Jeremy Miles MS, Minister for Education and Welsh Language
The Recruit, Recover and Raise Standards (RRRS) funding programme was launched in 2020 in response to the Covid 19 pandemic. It provides all schools and settings delivering funded nursery education with additional staffing capacity to ensure the impacts of the pandemic on the learning and well-being outcomes of children and young people could be identified early and appropriate mitigating actions put in place. This has been particularly important for our most disadvantaged and vulnerable pupils who were more adversely affected.
Since 2020 £165.5million of RRRS funding has been distributed to schools and early years settings - £59.1million in 2020-21, £68.9million in 2021-22 and £37.5million in 2022-23. In this financial year (2023-24) £37.5 million will be distributed to schools and settings delivering funded nursery education and in 2024-25 a further £28.5million will be made available.
Within the Welsh Government’s Renew and Reform Plan children in the early years (up to the age of 7) were also identified as a cohort of learners requiring extra support. Additional funding of £10m was provided through the Education Improvement Grant in 2021-22 to strengthen the delivery of early education, particularly to ensure children’s emotional, physical and learning needs are met. A further £3m was provided to wider childcare settings, including childminders, that do not provide nursery education but are expected (as outlined in the National Minimum Standards) to understand and apply the pedagogical principles of early education in their provision.

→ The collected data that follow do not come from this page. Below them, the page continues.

Lemma bit_chunks_spec ofs n i :
  (∃ c, c ∈ bit_chunks ofs n ∧ in_chunk i c) ↔ (ofs ≤ i < ofs + n)%nat.
Proof.
  unfold bit_chunks. set (t := if decide (n = 0 ∨ ofs mod 8 = 0)%nat then _ else _).
  assert (Ht : ∀ i, (ofs ≤ i < ofs + n)%nat ↔
    (∃ c, c ∈ t.1.1 ∧ in_chunk i c) ∨ (8 * t.1.2 ≤ i < 8 * t.1.2 + t.2)%nat).
  { intros j. unfold t. case_decide as Hc; simpl.
    - split; [intros; right; lia|]. intros [(c & Hin & _)|?]; [by apply not_elem_of_nil in Hin|lia].
    - split.
      + intros Hj. destruct (decide (j < 8 * (ofs / 8) + 8)%nat); [|right; lia].
        left. eexists. split; [apply list_elem_of_here|simpl; lia].
      + intros [(c & ->%list_elem_of_singleton & Hin)|?]; [simpl in Hin|]; lia. }
  rewrite Ht. destruct t as [[first d] m]. simpl. split.
  - intros (c & Hin & Hc). rewrite !elem_of_app in Hin. destruct Hin as [Hin|[Hin|Hin]]; [left; by exists c|right..].
    + apply list_elem_of_fmap in Hin as (j & -> & Hj%elem_of_seq). simpl in Hc. lia.
    + case_decide; [by apply not_elem_of_nil in Hin|]. apply list_elem_of_singleton in Hin as ->. simpl in Hc. lia.
  - intros [(c & Hin & Hc)|Hr]; [exists c; split; [apply elem_of_app; by left|done]|].
    destruct (decide (i < 8 * d + 8 * (m / 8))%nat).
    + exists ((i / 8)%nat, 0%nat, 8%nat). split; [|simpl; lia].
      rewrite !elem_of_app. right; left. apply list_elem_of_fmap. exists (i / 8 - d)%nat.
      split; [do 2 f_equal; lia|apply elem_of_seq; lia].
    + exists ((d + m / 8)%nat, 0%nat, (m mod 8)%nat). split; [|simpl; lia].
      rewrite !elem_of_app. right; right. rewrite decide_False by lia. apply list_elem_of_here.
Qed.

In October 2021, Miller Research UK were appointed to undertake an in-depth evaluation of the RRRS and Early Years programmes. The evaluation explored how schools and early years settings have used their funding, the impact the funding has had, and continues to have, on children and young people and the approaches s that are proving to be the most effective and sustainable.
I welcome the publication on 3 May 2023 of Miller Research UK’s report ‘Evaluation of Recruit, Recover, and Raise Standards & Early Years Programmes’. The findings of the report are extremely positive and the report concludes that the funding programmes has been critically important in addressing the impacts of the pandemic, by trusting our headteachers across Wales to make the funding decisions that are the best for their children and young people.
A recent IFS report found that Wales had the highest level of Covid recovery school funding – more than double than that spent per pupil in England and in Scotland. The Miller Research report now indicates that this money was well spent and is expected to have a lasting impact on our pupils and how our schools and settings operate.
It is estimated that 2,452 full time equivalent (FTE) additional staff have been appointed through the RRRS programme. Of this increased capacity, 62.2 percent are support staff and 29.9 per cent are teachers. On average each school has gained 1.05 FTE support staff member, and a 0.5 FTE teacher. This exceeds our Programme for Government target of providing 1,800 FTE additional staff to schools through Covid recovery funding.
The report reinforces the need to provide ongoing, additional financial support to schools and early years settings as the impacts of the pandemic continue to be felt, particularly in relation to children and young people’s well-being outcomes. The recommendations have already informed revisions to the RRRS funding formula for the 2023-24 financial year in relation to rural schools and small schools to enable them to better meet the specific needs of their children and young people and fulfil the requirements of the RRRS terms and conditions more effectively.
The report highlights the important role funding has played in addressing speech, language and communication and well-being to support development in the early years. It also recognised the benefits of adopting holistic, child centred strategies for our younger learners.
I welcome the recommendations within the evaluation report which will be taken forward collaboratively by Welsh Government in partnership with key stakeholders. I would like to thank Miller Research UK and all those who participated in the evaluation. The recommendations will ensure that we are able to continue to provide the best support to our children and young people as they continue to recover from the ongoing impacts of the Covid 19 pandemic.